*Assignment*
In the entries below, find the line with "filter _ ps)), app_nil_r." and print exactly every line from there up to and including the line with "(forall x, x ∈ snd (fst st)", with no other lines.

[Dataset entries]
========

Definition selected_parents (link : SnapshotParentLink) (parent_mode : SnapshotParentMode)
  : result dag_error (list string) :=
  _ ← map_err DagStore (validate_snapshot_parent_set (Some (link_snapshot_id link))
        (link_parent_snapshot_ids link) (link_primary_parent_snapshot_id link) (link_parent_snapshot_id link));
  Ok (match parent_mode with
      | AllParents => link_parent_snapshot_ids link
      | FirstParent => option_list (link_primary_parent_snapshot_id link)
      end).

(** ** Topological order *)

(** [BTreeSet<(usize, String)>]: ordered by rank, then by name. *)
Definition key_le (a b : N * string) : Prop := (fst a < fst b)%N \/ (fst a = fst b /\ String.le (snd a) (snd b)).
#[export] Instance key_le_dec : RelDecision key_le.
Proof. intros a b. unfold key_le. apply _. Defined.

Definition sorted_key_list (X : gset (N * string)) : list (N * string) := merge_sort key_le (elements X).
Definition pop_first (X : gset (N * string)) : option ((N * string) * gset (N * string)) :=
  match sorted_key_list X with [] => None | k :: _ => Some (k, X ∖ {[k]}) end.

Definition stable_node_key (snapshot_id : string) (discovery_rank : option (gmap string N)) : N * string :=
  (default usize_max (discovery_rank ≫= fun ranks => ranks !! snapshot_id), snapshot_id).

Definition or_insert_zero (indegree : gmap string N) (id : string) : gmap string N :=
  match indegree !! id with Some _ => indegree | None => <[id := 0%N]> indegree end.

(** The loop body over the parents of [snapshot_id]. *)
Definition count_parent (pm : gmap string (list string)) (external : gset string) (snapshot_id : string)
    (st : gmap string N * gmap string (list string)) (parent : string)
  : result dag_error (gmap string N * gmap string (list string)) :=
  let '(indegree, children) := st in
  if bool_decide (parent ∈ external) then Ok st else
  _ ← fail_if (negb (bool_decide (is_Some (pm !! parent)))) (ParentMissing parent snapshot_id);
  Ok (<[snapshot_id := (default 0 (indegree !! snapshot_id) + 1)%N]> indegree,
      <[parent := default [] (children !! parent) ++ [snapshot_id]]> children).

Definition count_node (pm : gmap string (list string)) (external : gset string)
    (st : gmap string N * gmap string (list string)) (entry : string * list string)
  : result dag_error (gmap string N * gmap string (list string)) :=
  let '(indegree, children) := st in
  let '(snapshot_id, parents) := entry in
  _ ← map_err DagStore (validate_snapshot_parent_set (Some snapshot_id) parents (head parents) (head parents));
  foldM (count_parent pm external snapshot_id) (or_insert_zero indegree snapshot_id, children) parents.

Definition node_key_le (rank : option (gmap string N)) (a b : string) : Prop :=
  key_le (stable_node_key a rank) (stable_node_key b rank).
#[export] Instance node_key_le_dec rank : RelDecision (node_key_le rank).
Proof. intros a b. unfold node_key_le. apply _. Defined.

(** The loop body over the children of an emitted node. *)
Definition release_child (rank : option (gmap string N)) (st : gmap string N * gset (N * string)) (child : string)
  : result dag_error (gmap string N * gset (N * string)) :=
  let '(indegree, ready) := st in
  count ← ok_or (indegree !! child) (LostIndegree child);
  let count := (count - 1)%N in
  Ok (<[child := count]> indegree,
      if (count =? 0)%N then {[stable_node_key child rank]} ∪ ready else ready).

Record kahn_state : Type := mkKahn {
  kahn_ready : gset (N * string);
  kahn_indegree : gmap string N;
  kahn_ordered : list string
}.

Definition kahn_step (rank : option (gmap string N)) (children : gmap string (list string)) (st : kahn_state)
  : kahn_state + result dag_error kahn_state :=
  match pop_first (kahn_ready st) with
  | None => inr (Ok st)
  | Some ((_, snapshot_id), ready) =>
      match foldM (release_child rank) (kahn_indegree st, ready) (default [] (children !! snapshot_id)) with
      | Err e => inr (Err e)
      | Ok (indegree, ready) => inl (mkKahn ready indegree (kahn_ordered st ++ [snapshot_id]))
      end
  end.

(** Nodes whose count is zero, or whose count is still positive. *)
Definition zero_nodes (indegree : gmap string N) : list string :=
  filter (fun id => default 1%N (indegree !! id) = 0%N) (sorted_keys indegree).
Definition positive_nodes (indegree : gmap string N) : list string :=
  filter (fun id => (0 < default 0 (indegree !! id))%N) (sorted_keys indegree).

Definition topological_order_with_rank (pm : gmap string (list string)) (external : gset string)
    (rank : option (gmap string N)) : result dag_error (list string) :=
  counts ← foldM (count_node pm external) (∅, ∅) (sorted_entries pm);
  let '(indegree, children) := counts in
  let children := merge_sort (node_key_le rank) <$> children in
  let ready := list_to_set ((fun id => stable_node_key id rank) <$> zero_nodes indegree) in
  match loop (kahn_step rank children) (Pos.of_succ_nat (size pm)) (mkKahn ready indegree []) with
  | inl _ => Err OutOfFuel
  | inr (Err e) => Err e
  | inr (Ok st) =>
      if negb (bool_decide (length (kahn_ordered st) = size pm)) then
        Err (CycleAt (match sorted_key_list (list_to_set ((fun id => stable_node_key id rank)
                              <$> positive_nodes (kahn_indegree st))) with
                      | (_, id) :: _ => id | [] => "unknown"%string end))
      else Ok (kahn_ordered st)
  end.

Definition topological_snapshot_order (pm : gmap string (list string)) (external : gset string)
  : result dag_error (list string) := topological_order_with_rank pm external None.

(** ** Ancestor closure *)

(** The local variables of a traversal. *)
Record bfs_state : Type := mkBfs {
  bfs_pending : list string;
  bfs_discovered : gset string;
  bfs_depth : gmap string N;
  bfs_rank : gmap string N;
  bfs_next_rank : N;
  bfs_truncated : bool;
  bfs_parents : gmap string (list string)
}.

Definition initial_bfs : bfs_state := mkBfs [] ∅ ∅ ∅ 0 false ∅.

(** The insertions made when a snapshot is first met. *)
Definition discover (st : bfs_state) (id : string) (depth : N) : bfs_state :=
  mkBfs (bfs_pending st ++ [id]) ({[id]} ∪ bfs_discovered st) (<[id := depth]> (bfs_depth st))
    (<[id := bfs_next_rank st]> (bfs_rank st)) (bfs_next_rank st + 1) (bfs_truncated st) (bfs_parents st).
Definition set_truncated (st : bfs_state) : bfs_state :=
  mkBfs (bfs_pending st) (bfs_discovered st) (bfs_depth st) (bfs_rank st) (bfs_next_rank st) true (bfs_parents st).
Definition set_pending (pending : list string) (st : bfs_state) : bfs_state :=
  mkBfs pending (bfs_discovered st) (bfs_depth st) (bfs_rank st) (bfs_next_rank st) (bfs_truncated st) (bfs_parents st).
Definition record_parents (id : string) (parents : list string) (st : bfs_state) : bfs_state :=
  mkBfs (bfs_pending st) (bfs_discovered st) (bfs_depth st) (bfs_rank st) (bfs_next_rank st) (bfs_truncated st)
    (<[id := parents]> (bfs_parents st)).

Definition results_full (limits : SnapshotDagLimits) (discovered : gset string) : bool :=
  (max_results limits <=? N.of_nat (size discovered))%N.

(** The loop that queues the heads. *)
Definition queue_head (limits : SnapshotDagLimits) (stop : gset string) (st : bfs_state) (head : string)
  : result dag_error bfs_state :=
  if bool_decide (head ∈ stop) || bool_decide (head ∈ bfs_discovered st) then Ok st
  else if results_full limits (bfs_discovered st) then
    _ ← truncate_or_error limits (MaxResultsAtHead head); Ok (set_truncated st)
  else Ok (discover st head 0).

(** [parents.retain(..)] and the [max_depth] test; the flag says that the
    parents were cleared. *)
Definition retained_parents (limits : SnapshotDagLimits) (stop : gset string) (snapshot_id : string)
    (depth : N) (parents : list string) : result dag_error (list string * bool) :=
  let parents := filter (fun p => p ∉ stop) parents in
  if negb (bool_decide (parents = [])) && (max_depth limits <=? depth)%N then
    _ ← truncate_or_error limits (MaxDepthAt snapshot_id); Ok ([], true)
  else Ok (parents, false).

Definition mark_truncated (b : bool) (st : bfs_state) : bfs_state := if b then set_truncated st else st.

(** *** Reading parents from a store, in batches *)

(** The traversal state, [requested_by], and [included_parents]. *)
Definition read_parent (limits : SnapshotDagLimits) (snapshot_id : string) (depth : N)
    (acc : bfs_state * gmap string (option string) * list string) (parent : string)
  : result dag_error (bfs_state * gmap string (option string) * list string) :=
  let '(st, requested_by, included) := acc in
  if bool_decide (parent ∈ bfs_discovered st) then Ok (st, requested_by, included ++ [parent])
  else if results_full limits (bfs_discovered st) then
    _ ← truncate_or_error limits (MaxResultsAtParent parent snapshot_id);
    Ok (set_truncated st, requested_by, included)
  else Ok (discover st parent (depth + 1), <[parent := Some snapshot_id]> requested_by, included ++ [parent]).

Definition visit_link (limits : SnapshotDagLimits) (stop : gset string) (parent_mode : SnapshotParentMode)
    (acc : bfs_state * gmap string (option string)) (row : string * option SnapshotParentLink)
  : result dag_error (bfs_state * gmap string (option string)) :=
  let '(st, requested_by) := acc in
  let '(snapshot_id, link) := row in
  link ← require_parent_link snapshot_id link (requested_by !! snapshot_id);
  parents ← selected_parents link parent_mode;
  depth ← ok_or (bfs_depth st !! snapshot_id) (LostDepth snapshot_id);
  retained ← retained_parents limits stop snapshot_id depth parents;
  let '(parents, cleared) := retained in
  acc ← foldM (read_parent limits snapshot_id depth) (mark_truncated cleared st, requested_by, []) parents;
  let '(st, requested_by, included) := acc in
  Ok (record_parents snapshot_id included st, requested_by).

Definition fetch_batch {S} `{SnapshotStore S} (store : S) (batch : list string)
  : result dag_error (list (option SnapshotParentLink)) :=
  links ← map_err DagStore (snapshot_parent_links store batch);
  _ ← fail_if (negb (bool_decide (length links = length batch))) (BatchRowCount (length links) (length batch));
  Ok links.
(* ===== verification/TopoOrder.v ===== *)
(** * The topological order

    Kahn's algorithm of [topological_order_with_rank] in
    [ait-core/src/snapshot_dag.rs] (defined in [SnapshotDag]): it returns a
    parent-first enumeration exactly when the graph is acyclic, and it emits,
    at each point, the least key among the snapshots that are ready. *)

From Stdlib Require Import NArith Lia.
From stdpp Require Import base sorting relations fin_sets gmap strings list.
From S2P Require Import Prelude SnapshotStore SnapshotDag.

(** ** Specification *)

(** The parents of [id] that the order is about. *)
Definition internal_parents (pm : gmap string (list string)) (external : gset string) (id : string) : list string :=
  filter (fun p => p ∉ external) (default [] (pm !! id)).

(** [parent] is an internal parent of [child]. *)
Definition parent_edge (pm : gmap string (list string)) (external : gset string) (parent child : string) : Prop :=
  parent ∈ internal_parents pm external child.

(** Every internal parent is a key. *)
Definition closed_map (pm : gmap string (list string)) (external : gset string) : Prop :=
  forall id p, parent_edge pm external p id -> is_Some (pm !! p).

Definition acyclic (pm : gmap string (list string)) (external : gset string) : Prop :=
  forall id, ~ tc (parent_edge pm external) id id.

(** [order] enumerates the keys once each, parents first. *)
Definition topological (pm : gmap string (list string)) (external : gset string) (order : list string) : Prop :=
  NoDup order /\ (forall id, id ∈ order <-> is_Some (pm !! id)) /\
  (forall before id after p, order = before ++ id :: after -> parent_edge pm external p id -> p ∈ before).

(** ** The key order *)

#[export] Instance key_le_trans : Transitive key_le.
Proof.
  intros [r1 s1] [r2 s2] [r3 s3]; unfold key_le; cbn. intros [?|[-> H1]] [?|[-> H2]]; [left; lia|left; lia|left; lia|].
  right; split; [done|]. by etrans.
Qed.
#[export] Instance key_le_total : Total key_le.
Proof.
  intros [r1 s1] [r2 s2]; unfold key_le; cbn. destruct (N.lt_total r1 r2) as [?|[->|?]]; [auto| |auto].
  destruct (total String.le s1 s2); auto.
Qed.
#[export] Instance key_le_antisym : AntiSymm (=) key_le.
Proof.
  intros [r1 s1] [r2 s2]; unfold key_le; cbn. intros [?|[-> ?]] [?|[? ?]]; try lia. f_equal. by apply (anti_symm String.le).
Qed.

Lemma elem_of_sorted_key_list k X : k ∈ sorted_key_list X <-> k ∈ X.
Proof. unfold sorted_key_list. rewrite (merge_sort_Permutation key_le (elements X)). apply elem_of_elements. Qed.

Lemma pop_first_None X : pop_first X = None <-> X = ∅.
Proof.
  unfold pop_first. split.
  - destruct (sorted_key_list X) eqn:Hs; [|done]. intros _. apply leibniz_equiv, elem_of_equiv_empty.
    intros k Hk. apply elem_of_sorted_key_list in Hk. rewrite Hs in Hk. set_solver.
  - intros ->. destruct (sorted_key_list ∅) as [|k l] eqn:Hs; [done|].
    assert (k ∈ (∅ : gset (N * string))) as []%not_elem_of_empty.
    apply elem_of_sorted_key_list. rewrite Hs. set_solver.
Qed.

Lemma pop_first_Some X k X' :
  pop_first X = Some (k, X') -> k ∈ X /\ X' = X ∖ {[k]} /\ (forall k', k' ∈ X -> key_le k k').
Proof.
  unfold pop_first. destruct (sorted_key_list X) as [|k0 l] eqn:Hs; [done|]. intros [= -> <-].
  assert (StronglySorted key_le (k :: l)) as Hss.
  { rewrite <- Hs. unfold sorted_key_list. apply StronglySorted_merge_sort; apply _. }
  split_and!; [|done|].
  - apply elem_of_sorted_key_list. rewrite Hs. set_solver.
  - intros k' Hk'. apply elem_of_sorted_key_list in Hk'. rewrite Hs, elem_of_cons in Hk'.
    destruct Hk' as [->|Hk']; [by destruct (total key_le k k)|].
    inversion Hss as [|? ? ? Hall]; subst. by rewrite Forall_forall in Hall; apply Hall.
Qed.

Lemma snd_stable_node_key id rank : snd (stable_node_key id rank) = id.
Proof. done. Qed.

(** ** Cycles in finite graphs *)

(** A nonempty finite set in which every element has a predecessor contains a
    cycle. *)
Lemma finite_cycle (R : relation string) (X : gset string) :
  X <> ∅ -> (forall x, x ∈ X -> exists y, y ∈ X /\ tc R y x) -> exists x, tc R x x.
Proof.
  remember (size X) as n eqn:Hn. revert X Hn.
  induction n as [|n IH]; intros X Hn Hne Hpred.
  { symmetry in Hn. by apply size_empty_inv, leibniz_equiv in Hn. }
  destruct (set_choose_L X) as [x Hx]; [done|].
  destruct (Hpred x Hx) as (z & Hz & Hzx).
  destruct (decide (z = x)) as [->|Hzne]; [by exists x|].
  apply (IH (X ∖ {[x]})).
  - rewrite size_difference by set_solver. rewrite size_singleton. lia.
  - set_solver.
  - intros y Hy. destruct (Hpred y) as (w & Hw & Hwy); [set_solver|].
    destruct (decide (w = x)) as [->|]; [|set_solver].
    exists z. split; [set_solver|]. by eapply tc_transitive.
Qed.

Lemma topological_acyclic pm external order :
  closed_map pm external -> topological pm external order -> acyclic pm external.
Proof.
  intros Hclosed (Hnd & Hkeys & Hfirst) id Hcycle.
  assert (forall p c, tc (parent_edge pm external) p c ->
    forall before after, order = before ++ c :: after -> p ∈ before) as Hbefore.
  { induction 1 as [p c Hpc|p q c Hpq Hqc IH]; intros before after Heq; [by eapply Hfirst|].
    specialize (IH _ _ Heq) as Hq. apply list_elem_of_split in Hq as (b1 & b2 & ->).
    assert (p ∈ b1); [|set_solver]. eapply Hfirst; [|done]. rewrite Heq, <- app_assoc. done. }
  assert (is_Some (pm !! id)) as Hid.
  { assert (forall p c, tc (parent_edge pm external) p c -> exists q, parent_edge pm external q c) as Hlast.
    { induction 1; eauto. }
    destruct (Hlast _ _ Hcycle) as [q Hq]. unfold parent_edge, internal_parents in Hq.
    destruct (pm !! id); [by eexists|]. cbn in Hq. by apply elem_of_nil in Hq. }
  apply Hkeys, list_elem_of_split in Hid as (b & a & Heq).
  specialize (Hbefore id id Hcycle b a Heq). rewrite Heq in Hnd.
  apply NoDup_app in Hnd as (_ & Hdis & _). apply (Hdis id Hbefore). set_solver.
Qed.

(** ** The counting loops *)

Lemma internal_parents_lookup pm external id ps :
  pm !! id = Some ps -> internal_parents pm external id = filter (fun p => p ∉ external) ps.
Proof. intros H. unfold internal_parents. by rewrite H. Qed.

Lemma valid_parent_set_NoDup id ps : valid_parent_set id ps -> NoDup ps.
Proof. intros (_ & _ & _ & H). by eapply NoDup_fmap_1. Qed.

(** The counts after the parents [ps] of [id], starting from [indegree] where
    [id] has count [n]. *)
Definition counted (external : gset string) (id : string) (n : N) (indegree : gmap string N)
    (children : gmap string (list string)) (ps : list string)
    (st : gmap string N * gmap string (list string)) : Prop :=
  fst st = <[id := (n + N.of_nat (length (filter (fun p => p ∉ external) ps)))%N]> indegree /\
  forall p, default [] (snd st !! p) =
    default [] (children !! p) ++ (if decide (p ∈ filter (fun p => p ∉ external) ps) then [id] else []).

Lemma count_parent_Ok pm external id n indegree children ps p st :
  p ∉ ps -> counted external id n indegree children ps st ->
  (p ∉ external -> is_Some (pm !! p)) ->
  exists st', count_parent pm external id st p = Ok st' /\
    counted external id n indegree children (ps ++ [p]) st'.
Proof.
  destruct st as [ind ch]. intros Hp [Hi Hc] Hk. cbn in Hi, Hc. unfold count_parent, counted.
  rewrite filter_app, filter_cons. cbn [filter list_filter].
  case_bool_decide as He.
  - exists (ind, ch). split; [done|]. rewrite decide_False by tauto. rewrite app_nil_r. done.
  - destruct (Hk He) as [v Hv]. rewrite bool_decide_eq_true_2 by (by eexists). cbn [negb fail_if].
    eexists; split; [done|]. rewrite decide_True by done. cbn [fst snd]. split.
    + subst ind. rewrite lookup_insert_eq, insert_insert_eq. f_equal. cbn. rewrite length_app. cbn. lia.
    + intros q. destruct (decide (q = p)) as [->|Hne].
      * rewrite lookup_insert_eq. cbn. rewrite Hc, (decide_False (P := p ∈ filter _ ps)), app_nil_r.
        -- rewrite decide_True by set_solver. done.
        -- rewrite list_elem_of_filter. tauto.
      * rewrite lookup_insert_ne by done. rewrite Hc. f_equal.
        destruct (decide (q ∈ filter _ ps)), (decide (q ∈ filter _ ps ++ [p])); try done; set_solver.
Qed.
(** ** The heads *)

Lemma canonical_snapshot_ids_Ok ids role out :
  canonical_snapshot_ids ids role = Ok out ->
  Forall (fun x => canonical_text x = true) ids /\ NoDup out /\ forall x, x ∈ out <-> x ∈ ids.
Proof.
  unfold canonical_snapshot_ids. intros H. apply bind_Ok in H as ([[n seen] out'] & Hf & H). injection H as <-.
  enough (Forall (fun x => canonical_text x = true) ids /\ NoDup (snd (n, seen, out')) /\
    (forall x, x ∈ snd (n, seen, out') <-> x ∈ ids) /\ (forall x, x ∈ snd (fst (n, seen, out')) <-> x ∈ ids)) by naive_solver.
  revert Hf. apply (foldM_ind (canonical_step role) (fun ids st =>
    Forall (fun x => canonical_text x = true) ids /\ NoDup (snd st) /\ (forall x, x ∈ snd st <-> x ∈ ids) /\
    (forall x, x ∈ snd (fst st) <-> x ∈ ids))).
  { split_and!; [constructor|apply NoDup_nil_2|set_solver|set_solver]. }
  intros done v rest [[k s] o] st2 _ (Hc & Hn & Ho & Hs) Hstep. cbn in *.
  inv_ok. apply negb_false_iff in Hok. case_bool_decide as Hv; cbn.
  - split_and!; [by apply Forall_app; auto|done| |]; intros x; rewrite elem_of_snoc; set_solver.
  - split_and!; [by apply Forall_app; auto| | |].
    + apply NoDup_app. split_and!; [done|set_solver|apply NoDup_singleton].
    + intros x. rewrite !elem_of_snoc. set_solver.
    + intros x. rewrite elem_of_snoc. set_solver.
Qed.

Lemma ancestor_at_heads g parent_mode stop heads heads' k x :
  (forall x, x ∈ heads -> x ∈ heads') ->
  ancestor_at g parent_mode stop heads k x -> ancestor_at g parent_mode stop heads' k x.
Proof. intros Hsub. induction 1; [constructor; auto|by econstructor]. Qed.

Lemma validate_limits_Ok limits limits' :
  validate_limits limits = Ok limits' ->
  limits' = limits /\ (0 < max_results limits)%N /\ (0 < batch_size limits)%N.
Proof.
  unfold validate_limits. intros H. inv_ok. apply N.eqb_neq in Hok, Hok0. split_and!; [done|lia..].
Qed.

Lemma finish_traversal_Ok st t :
  finish_traversal st = Ok t ->
  parent_snapshot_ids t = bfs_parents st /\ depth_by_snapshot_id t = bfs_depth st /\ truncated t = bfs_truncated st /\
  topological (bfs_parents st) ∅ (topological_snapshot_ids t).
Proof.
  unfold finish_traversal. intros H. apply bind_Ok in H as (order & Ho & H). injection H as <-.
  by apply topological_order_Ok in Ho as (_ & _ & Ht & _).
Qed.

Lemma run_loop_Ok {St A} (step : St -> St + result dag_error A) fuel st a :
  run_loop step fuel st = Ok a -> loop step fuel st = inr (Ok a).
Proof. unfold run_loop. by destruct (loop step fuel st) as [?|[?|?]]; intros [=]; subst. Qed.

(** ** The search over a parent map *)

(** The invariant of the loop, with the heads. *)
Definition search_inv g limits stop parent_mode heads st : Prop :=
  bfs_inv g limits stop parent_mode heads st /\ heads_queued stop heads st.

Lemma map_round_inv g limits stop parent_mode heads st :
  search_inv g limits stop parent_mode heads st ->
  match map_round g limits stop parent_mode st with
  | inl st' => search_inv g limits stop parent_mode heads st' /\ visits_left limits st' < visits_left limits st
  | inr (Ok st') => st' = st /\ bfs_pending st = []
  | inr (Err _) => True
  end.
Proof.
  intros [Hinv Hh]. unfold map_round. destruct (bfs_pending st) as [|id rest] eqn:Hp; [done|].
  destruct (visit_snapshot g limits stop parent_mode (set_pending rest st) id) as [st'|e] eqn:Hv; [|done].
  apply visit_snapshot_effect in Hv. split; [split|].
  - by eapply visit_effect_inv.
  - by eapply heads_queued_visit.
  - by eapply visits_left_decreases.
Qed.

========

*Answer space*
      * rewrite lookup_insert_eq. cbn. rewrite Hc, (decide_False (P := p ∈ filter _ ps)), app_nil_r.
        -- rewrite decide_True by set_solver. done.
        -- rewrite list_elem_of_filter. tauto.
      * rewrite lookup_insert_ne by done. rewrite Hc. f_equal.
        destruct (decide (q ∈ filter _ ps)), (decide (q ∈ filter _ ps ++ [p])); try done; set_solver.
Qed.
(** ** The heads *)

Lemma canonical_snapshot_ids_Ok ids role out :
  canonical_snapshot_ids ids role = Ok out ->
  Forall (fun x => canonical_text x = true) ids /\ NoDup out /\ forall x, x ∈ out <-> x ∈ ids.
Proof.
  unfold canonical_snapshot_ids. intros H. apply bind_Ok in H as ([[n seen] out'] & Hf & H). injection H as <-.
  enough (Forall (fun x => canonical_text x = true) ids /\ NoDup (snd (n, seen, out')) /\
    (forall x, x ∈ snd (n, seen, out') <-> x ∈ ids) /\ (forall x, x ∈ snd (fst (n, seen, out')) <-> x ∈ ids)) by naive_solver.
  revert Hf. apply (foldM_ind (canonical_step role) (fun ids st =>
    Forall (fun x => canonical_text x = true) ids /\ NoDup (snd st) /\ (forall x, x ∈ snd st <-> x ∈ ids) /\
    (forall x, x ∈ snd (fst st) <-> x ∈ ids))).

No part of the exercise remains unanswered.